In order to understand how DiffEqFlux works, I set myself the following exercise: Replace p = [1.5, 1.0, 3.0, 1.0]
in the example of optimizing an ODE, with a neural network that learns the parameters as a function of an input vector (say, u0
, but it could be anything).
(This is, of course, an impractical complication, the goal is that it prove an instructive exercise.)
The problem I’m running into is that I can’t figure out how to enter the resulting parameters into DiffEqFlux.sciml_train
.
My code is as follows:
#Copied from the manual
using DifferentialEquations, Flux, Optim, DiffEqFlux, DiffEqSensitivity, Plots
function lotka_volterra!(du, u, p, t)
x, y = u
α, β, δ, γ = p
du[1] = dx = α*x - β*x*y
du[2] = dy = -δ*y + γ*x*y
end
#My neural net (by hand for the sake of the exercise):
W1 = rand(5,2)
b1 = rand(5)
W2 = rand(4,5)
b2 = rand(4)
model(x) = relu.(W2*relu.(W1*x + b1) + b2)
#Copied from the manual
tspan = (0.0, 10.0)
tsteps = 0.0:0.1:10.0
#Copied from the manual, but with p replaced by model(u0)).
prob = ODEProblem(lotka_volterra!, u0, tspan, model(u0))

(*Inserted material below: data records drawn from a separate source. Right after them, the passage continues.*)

(** The first timer expires first. *)
Lemma heap_min m b i : heap_from m 0 b -> 0 <= i < Zlen b -> kat m b 0 <= kat m b i.
Proof.
  intros Hh. induction i as [i IH] using (well_founded_induction (Z.lt_wf 0)). intros Hi.
  destruct (decide (i = 0)) as [->|H0]; [lia|]. pose proof (par_spec i ltac:(lia)) as [Hp _].
  specialize (IH (par i) ltac:(lia) ltac:(lia)). specialize (Hh i ltac:(lia) ltac:(lia)). lia.
Qed.

Lemma heap_head_min m x b p : heap_from m 0 (x :: b) -> p ∈ x :: b -> key m x <= key m p.
Proof.
  intros Hh Hp. apply list_elem_of_lookup in Hp as [i Hi]. pose proof (lookup_lt_Some _ _ _ Hi) as Hl.
  pose proof (heap_min m (x :: b) (Z.of_nat i) Hh ltac:(unfold Zlen; lia)) as H. unfold kat in H.
  rewrite Nat2Z.id, Hi in H. exact H.
Qed.

(** The order depends on the keys of the timers in the heap only. *)
Lemma heap_from_ext m m' lo b :
  (forall p, p ∈ b -> key m p = key m' p) -> heap_from m lo b -> heap_from m' lo b.
Proof.
  intros He Hh i Hi Hlo. pose proof (par_spec i ltac:(lia)) as [Hp _].
  assert (Hk : forall j, 0 <= j < Zlen b -> kat m' b j = kat m b j).
  { intros j Hj. destruct (lookup_in_range b j Hj) as [p Hpj]. unfold kat. rewrite Hpj. symmetry. apply He.
    by eapply list_elem_of_lookup_2. }
  rewrite !Hk by lia. by apply Hh.
Qed.

(** ** Building a heap *)

Lemma heapify_loop_ok n : forall s b,
  rep s b -> heap_from (mem s) (Z.of_nat n) b -> Z.of_nat n <= Zlen b ->
  exists a b', heapify_loop n s = Ok (set_array s a) /\ heap_ok (set_array s a) b' /\ b' ≡ₚ b.
Proof.
  induction n as [|n IH]; intros s b Hrep Hheap Hn.
  { exists (array s), b. split; [by destruct s|]. by destruct s. }
  cbn [heapify_loop].
  destruct (percolate_down_ok s b (Z.of_nat n)) as (a & b1 & -> & Hrep1 & Hp1 & Hheap1); [done | | lia | ].
  { by replace (Z.of_nat n + 1) with (Z.of_nat (S n)) by lia. }
  cbn [mbind outcome_bind]. assert (Hlen : Zlen b1 = Zlen b) by (unfold Zlen; by rewrite Hp1).
  destruct (IH (set_array s a) b1 Hrep1 Hheap1 ltac:(lia)) as (a' & b' & E & Hok & Hp').
  exists a', b'. split; [exact E|]. split; [exact Hok|]. by rewrite Hp'.
Qed.

Lemma copy_loop_ok b : forall n i src dst,
  filled src b -> (forall j, 0 <= j < i -> rd dst j = Ok (b !! Z.to_nat j)) ->
  0 <= i -> i + Z.of_nat n = Zlen b -> Zlen b <= Zlen dst ->
  exists dst', copy_loop n i src dst = Ok dst' /\ filled dst' b /\ Zlen dst' = Zlen dst.
Proof.
  induction n as [|n IH]; intros i src dst Hs Hd Hi Hn Hl.
  { exists dst. split; [done|]. split; [|done]. intros j Hj. apply Hd. lia. }
  cbn [copy_loop]. rewrite (Hs i ltac:(lia)). cbn [mbind outcome_bind]. rewrite wr_in_range by lia.
  cbn [mbind outcome_bind].
  destruct (IH (i + 1) src (<[Z.to_nat i:=b !! Z.to_nat i]> dst)) as (dst' & E & Hf & Hl');
    [done | | lia | lia | by rewrite Zlen_insert | ].
  - intros j Hj. destruct (decide (j = i)) as [->|Hne]; [by rewrite rd_insert_eq by lia|].
    rewrite rd_insert_ne by lia. apply Hd. lia.
  - exists dst'. split; [done|]. split; [done|]. by rewrite Hl', Zlen_insert.
Qed.

Lemma new_array_ok n : 0 <= n -> exists a, new_array n = Some a /\ Zlen a = n.
Proof.
  intros Hn. unfold new_array. rewrite bool_decide_true by done. eexists. split; [done|].
  unfold Zlen. rewrite length_replicate. lia.
Qed.

Lemma heap_init_ok m b init cap :
  filled init b -> members m b -> NoDup b -> Zlen b <= cap ->
  exists s b', time_heap_init m init (Zlen b) cap = Ok (Some s) /\ heap_ok s b' /\ b' ≡ₚ b /\
               mem s = m /\ calls s = [] /\ capacity s = cap.
Proof.
  intros Hf Hm Hnd Hcap. pose proof (Zlen_nonneg b). unfold time_heap_init. rewrite bool_decide_false by lia.
  destruct (new_array_ok cap ltac:(lia)) as (a & -> & Ha).
  destruct (bool_decide_reflect (Zlen b <> 0)) as [H0|H0].
  - destruct (copy_loop_ok b (Z.to_nat (Zlen b)) 0 init a) as (a1 & -> & Hf1 & Hl1); [done | lia | lia | lia | lia | ].
    cbn [mbind outcome_bind]. rewrite Z.quot_div_nonneg by lia. pose proof (Z.div_mod (Zlen b - 1) 2). pose proof (Z.mod_pos_bound (Zlen b - 1) 2).
    destruct (heapify_loop_ok (Z.to_nat ((Zlen b - 1) `div` 2 + 1)) (Time_heap m a1 cap (Zlen b) []) b)
      as (a2 & b' & -> & Hok & Hp); [ | | lia | ].
    + split; [done|]. simpl. split; [done|]. split; [lia|]. done.
    + intros i Hi Hlo. pose proof (par_spec i ltac:(lia)). lia.
    + cbn [mbind outcome_bind]. eexists _, b'. split; [done|]. done.
  - assert (b = []) as -> by (destruct b; [done|]; rewrite Zlen_cons in H0; pose proof (Zlen_nonneg b); lia).
    eexists _, []. split; [done|]. split; [|done]. split.
    + split; [intros i; cbv [Zlen length]; lia|]. simpl. split; [done|]. split; [done|]. done.
    + intros i. cbv [Zlen length]. lia.
Qed.

(** ** Adding a timer *)

(** There is room for another timer, or the array can be doubled. *)
Definition can_grow (s : time_heap) : Prop := cur_size s < capacity s \/ (0 < capacity s /\ 2 * capacity s < 2 ^ 31).

Lemma make_room s b :
  rep s b -> can_grow s ->
  exists s', (if bool_decide (capacity s <= cur_size s) then resize s else Ok (Some s)) = Ok (Some s') /\
             rep s' b /\ mem s' = mem s /\ calls s' = calls s /\ cur_size s' < capacity s'.
Proof.
  intros (Hf & Hs & Hcap & Hle & Hm & Hnd) Hg. destruct (bool_decide_reflect (capacity s <= cur_size s)) as [Hfull|Hroom].
  - destruct Hg as [|[H0 H31]]; [lia|]. unfold resize.
    assert (Hs32 : s32 (2 * capacity s) = 2 * capacity s) by (unfold s32; rewrite Z.mod_small; change (2 ^ 31) with 2147483648 in *; lia). rewrite Hs32.
    destruct (new_array_ok (2 * capacity s) ltac:(lia)) as (t & -> & Ht).
    destruct (copy_loop_ok b (Z.to_nat (cur_size s)) 0 (array s) t) as (t' & -> & Hf' & Hl'); [done | lia | lia | lia | lia | ].
    cbn [mbind outcome_bind]. eexists. split; [done|]. split; [|split; [done|split; [done|simpl; lia]]].
    split; [done|]. simpl. split; [done|]. split; [lia|]. split; [lia|done].
  - exists s. split; [done|]. split; [done|]. split; [done|]. split; [done|lia].
Qed.

Lemma add_timer_ok s b p t :
  heap_ok s b -> can_grow s -> mem s !! p = Some t -> p ∉ b ->
  exists s' b', add_timer s (Some p) = Ok (Some s') /\ heap_ok s' b' /\ b' ≡ₚ p :: b /\
                mem s' = mem s /\ calls s' = calls s.
Proof.
  intros [Hrep Hheap] Hg Ht Hp. unfold add_timer.
  destruct (make_room s b Hrep Hg) as (s1 & -> & (Hf & Hs & Hcap & Hle & Hm & Hnd) & Em & Ec & Hroom).
  cbn [mbind outcome_bind]. rewrite <- Em in *. unfold deref. rewrite Ht. cbn [mbind outcome_bind].
  pose proof (Zlen_nonneg b).
  assert (Hk : expire t = key (mem s1) p) by (unfold key; by rewrite Ht). rewrite Hk.
  set (s2 := set_cur_size s1 (cur_size s1 + 1)).
  assert (Hlast : (b ++ [p]) !! Z.to_nat (cur_size s1) = Some p)
    by (rewrite Hs; unfold Zlen; rewrite Nat2Z.id; by rewrite list_lookup_middle).
  assert (Hlen : Zlen (b ++ [p]) = Zlen b + 1) by (unfold Zlen; rewrite length_app; simpl; lia).
  assert (Hk0 : forall i, 0 <= i < Zlen b -> kat (mem s1) (b ++ [p]) i = kat (mem s1) b i)
    by (intros i Hi; unfold kat; rewrite lookup_app_l; [done|unfold Zlen in Hi; lia]).
  destruct (percolate_up_ok (S (Z.to_nat (cur_size s1))) s2 (b ++ [p]) p (cur_size s1))
    as (a & h & b' & E & Hv & Hl & Hperm & Hheap'); [ | | | lia | ].
  - split; [lia|]. split; [simpl; lia|]. split; [done|]. intros i Hi Hne. simpl. rewrite (Hf i ltac:(lia)).
    f_equal. symmetry. apply lookup_app_l. unfold Zlen in *. lia.
  - apply Forall_app. split; [done|]. apply Forall_singleton. by exists t.
  - split.
    + intros i Hi Hne. pose proof (par_spec i ltac:(lia)). simpl. rewrite !Hk0 by lia. apply Hheap; lia.
    + intros c Hc Hpc H0. pose proof (par_spec c ltac:(lia)). lia.
  - change (mem s2) with (mem s1) in E. rewrite E. cbn [mbind outcome_bind].
    destruct (virt_fill _ _ _ _ Hv) as (a' & Ea & Hf' & Hl'). cbn [array set_array]. rewrite Ea. cbn [mbind outcome_bind].
    assert (Hlb : Zlen b' = Zlen b + 1) by (rewrite <- Hlen; unfold Zlen; by rewrite Hperm).
    assert (Hpb : b' ≡ₚ p :: b) by (rewrite Hperm; by rewrite Permutation_app_comm).
    eexists _, b'. split; [done|]. split; [|done]. split; [|exact Hheap'].
    split; [done|]. simpl in *. split; [lia|]. split; [lia|]. split; [lia|]. split.
    + eapply members_perm; [symmetry; exact Hpb|]. apply Forall_cons. split; [by exists t|done].
    + rewrite Hpb. by apply NoDup_cons.
Qed.

(** ** Removing the first timer *)

Lemma members_delete m x b : members m b -> x ∉ b -> members (base.delete x m) b.
Proof.
  unfold members. rewrite !Forall_forall. intros Hm Hx p Hp. rewrite lookup_delete_ne by (intros ->; done). by apply Hm.
Qed.

Lemma key_delete m x p : p <> x -> key (base.delete x m) p = key m p.
Proof. intros Hne. unfold key. by rewrite lookup_delete_ne. Qed.

(** The array after the last timer has been moved to the front. *)
Lemma move_last a x b0 z :
  filled a (x :: b0 ++ [z]) -> exists a', wr a 0 (Some z) = Ok a' /\ filled a' (z :: b0) /\ Zlen a' = Zlen a.
Proof.
  intros Hf. assert (Hla : Zlen (x :: b0 ++ [z]) <= Zlen a).
  { pose proof (Hf (Zlen (x :: b0)) ltac:(unfold Zlen; simpl; rewrite length_app; simpl; lia)) as H.
    apply rd_range in H. unfold Zlen in *. simpl in *. rewrite length_app. simpl. lia. }
  pose proof (Zlen_nonneg (b0 ++ [z])). rewrite Zlen_cons in Hla.
  rewrite wr_in_range by lia. eexists. split; [done|]. split; [|by rewrite Zlen_insert].
  intros i Hi. destruct (decide (i = 0)) as [->|H0].
  - rewrite rd_insert_eq by lia. done.
  - unfold Zlen in *. simpl in *. rewrite rd_insert_ne by lia.
    rewrite (Hf i) by (unfold Zlen; simpl; rewrite length_app; simpl in *; lia). f_equal.
    destruct (Z.to_nat i) as [|k] eqn:E; [lia|]. simpl. apply lookup_app_l. lia.
Qed.

Lemma heap_move_last m x b0 z : heap_from m 0 (x :: b0 ++ [z]) -> heap_from m 1 (z :: b0).
Proof.
  intros Hh i Hi Hlo. pose proof (par_spec i ltac:(lia)) as [Hp _].
  assert (Hk : forall j, 1 <= j < Zlen (z :: b0) -> kat m (z :: b0) j = kat m (x :: b0 ++ [z]) j).
  { intros j Hj. unfold kat, Zlen in *. simpl in Hj. destruct (Z.to_nat j) as [|k] eqn:E; [lia|]. simpl.
    rewrite lookup_app_l by lia. done. }
  rewrite !Hk by lia. apply Hh; [|lia]. unfold Zlen in *. simpl in *. rewrite length_app. simpl. lia.
Qed.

sol = solve(prob, Tsit5())
using Plots
plot(sol) #Generates a plot using the model.
function loss()
sol = solve(prob, Tsit5(), p=#=Can't see what goes here=#, saveat = tsteps)
loss = sum(abs2, sol.-1)
return loss, sol
end
callback = function (p, l, pred)
display(l)
plt = plot(pred, ylim = (0, 6))
display(plt)
return false
end
result_ode = DiffEqFlux.sciml_train(loss,
#=params(W1,W2,b1,b2) returns error=#,
ADAM(0.1),
cb = callback,
maxiters = 100)
Anyway, I’m kinda at a loss here for how to handle the parameters. I can’t put params(W1,W2,b1,2)
into the sciml_train
function, since it returns an error:
ERROR: MethodError: no method matching copy(::Zygote.Params)
Closest candidates are:
copy(::Expr) at expr.jl:36
copy(::Core.CodeInfo) at expr.jl:64
copy(::BitSet) at bitset.jl:46
...
Stacktrace:
[1] sciml_train(::Function, ::Zygote.Params, ::ADAM, ::Base.Iterators.Cycle{Tuple{DiffEqFlux.NullData}}; cb::Function, maxiters::Int64, progress::Bool, save_best::Bool) at C:\Users\MattProgramming\.juliapro\JuliaPro_v1.4.2-1\packages\DiffEqFlux\FZMwP\src\train.jl:77
[2] top-level scope at none:0
And if I put in the parameters explicitly (e.g., using W1 for the parameter), nothing trains.
(I think I may be able to solve this problem as a neural differential equation, by chaining lotka_volterra
into the neural differential equation, but this problem doesn’t seem, in principle, any more complicated than the manual example. Except I can’t figure out how to tell it which parameters to use.)